Back in November 2007, I noted that the United States had spent roughly $1550 per person — American man, woman, child — on the war in Iraq. It won’t come as surprise that we’ve spent a great deal more in the interim.
According to the Congressional Research Service, the cumulative total for Iraq (including FY 2010 projections) is something on the order of $748.2 billion. Add to that the cost of what officials still call “Operation Enduring Freedom” (or, inevitably, “OEF”): $299.6 billion. Throw in a another $33 billion for “enhanced security” and miscellaneous costs, and we end up with the tidy little sum of $1,082.4 billion. Or just a hair (if you can bring yourself to think of $82 billion as a hair) over a trillion dollars.

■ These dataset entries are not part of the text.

(** A new thread, at a fresh address. *)
Lemma fresh_ok s id t sm : sched_ok s -> threads s !! id = None -> id <> 0 -> state t = NX_THREAD_INIT -> thread_ok t ->
  sems s !! id = None -> magic sm = SEMPAHORE_MAGIC -> semWaitList sm = [] ->
  sched_ok (with_sems (with_threads s (<[id := t]> (threads s))) (<[id := sm]> (sems s))).
Proof.
  intros [Hok Hro Hlf Hsm] Hn Hid Hst Htok Hsn Hmg Hwl.
  assert (Hold : forall j u, threads s !! j = Some u -> <[id := t]> (threads s) !! j = Some u).
  { intros j u Hu. rewrite lookup_insert_ne; [done|]. intros ->. congruence. }
  assert (Hnew : forall j u, <[id := t]> (threads s) !! j = Some u -> (j = id /\ u = t) \/ threads s !! j = Some u).
  { intros j u. destruct (decide (j = id)) as [->|Hne]; [rewrite lookup_insert_eq; intros [= <-]; by left|].
    rewrite lookup_insert_ne by done. by right. }
  split.
  - destruct Hok as [Hcores Hlev Hqnd Hpnd Hready Hpend Hcnt Hpcnt Hthr]. split; try done.
    + intros c p q j Hq. change (queue (with_sems (with_threads s _) _) c p) with (queue s c p) in Hq.
      rewrite (Hready c p q j Hq). split; intros [(u & Hu & Hus & ?) _]; (split; [|done]); exists u; (split; [|done]).
      * by apply Hold.
      * by apply Hnew in Hu as [[-> ->]|Hu]; [congruence|].
    + intros j. cbn. rewrite Hpend. split; intros [(u & Hu & Hus & ?) _]; (split; [|done]); exists u; (split; [|done]).
      * by apply Hold.
      * by apply Hnew in Hu as [[-> ->]|Hu]; [congruence|].
    + intros j u [[-> ->]|Hu]%Hnew; [done|by apply (Hthr j)].
  - destruct Hro as [Hact Hcr Hrun Hidle Hhas]. split; try done.
    + intros c j Hj Hh. destruct (Hcr c j Hj Hh) as (u & Hu & ?). exists u. split; [by apply Hold|done].
    + intros j u [[-> ->]|Hu]%Hnew Hus; [congruence|by apply (Hrun j u)].
    + intros c r i Hi. destruct (Hidle c r i Hi) as (u & Hu & ?). exists u. split; [by apply Hold|done].
  - destruct Hlf as [Hnd Hal Hgl Hac [Hxn Hx]]. split; try done.
    + intros j u [[-> ->]|Hu]%Hnew Ha; [unfold alive in Ha; rewrite Hst in Ha; by destruct Ha as [|[|]]|by apply (Hal j u)].
    + intros j Hj. destruct (Hgl j Hj) as (u & Hu & ?). exists u. split; [by apply Hold|done].
    + split; [done|]. intros j Hj. destruct (Hx j Hj) as (u & Hu & ?). exists u. split; [by apply Hold|done].
  - destruct Hsm as [Hva Hl Ho Hw].
    assert (Hs' : forall j sm', <[id := sm]> (sems s) !! j = Some sm' -> (j = id /\ sm' = sm) \/ sems s !! j = Some sm').
    { intros j sm'. destruct (decide (j = id)) as [->|Hne]; [rewrite lookup_insert_eq; intros [= <-]; by left|].
      rewrite lookup_insert_ne by done. by right. }
    split; cbn [with_sems with_threads sems threads].
    + intros j sm' [[-> ->]|H1]%Hs'; [|by apply Hva]. rewrite Hwl. split_and!; try done. by constructor.
    + intros j sm' k [[-> ->]|H1]%Hs'; [rewrite Hwl; by intros ?%elem_of_nil|]. intros Hk.
      destruct (Hl j sm' k H1 Hk) as (u & Hu & ?). exists u. split; [by apply Hold|done].
    + intros j1 j2 sm1 sm2 k [[-> ->]|H1]%Hs' [[-> ->]|H2]%Hs'; rewrite ?Hwl; try done; try (by intros ?%elem_of_nil); try (by intros ? ?%elem_of_nil).
      by apply (Ho j1 j2 sm1 sm2).
    + intros j u [[-> ->]|Hu]%Hnew; [rewrite lookup_insert_eq; by eexists|]. rewrite lookup_insert_ne; [by apply (Hw j u)|]. intros ->. congruence.
Qed.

That now works out to $3,526 per American. Ouch.
We have now spent $26,349 per Iraqi in Iraq. Iraqi per capita GDP is $3600; that works out to $24,576, more or less, since March 2003,
And $10,350 per Afghani in Afghanistan. Afghani per capita GDP is $800; that works out to roughly $6735 since October 2001.
Think about this.
In a little over eight years in Afghanistan, our war has cost more than the GDP of the country we’re supposed to be saving.
Since March 2003, when the “Coalition of the Willing” went after the WMD or whatever it was after (don’t ask the British Labour Party to remember what our reasons were, please), we’ve spent more than the GDP of the other country we’re supposed to be saving.
And we’re not counting lives. Those don’t figure in these statistics.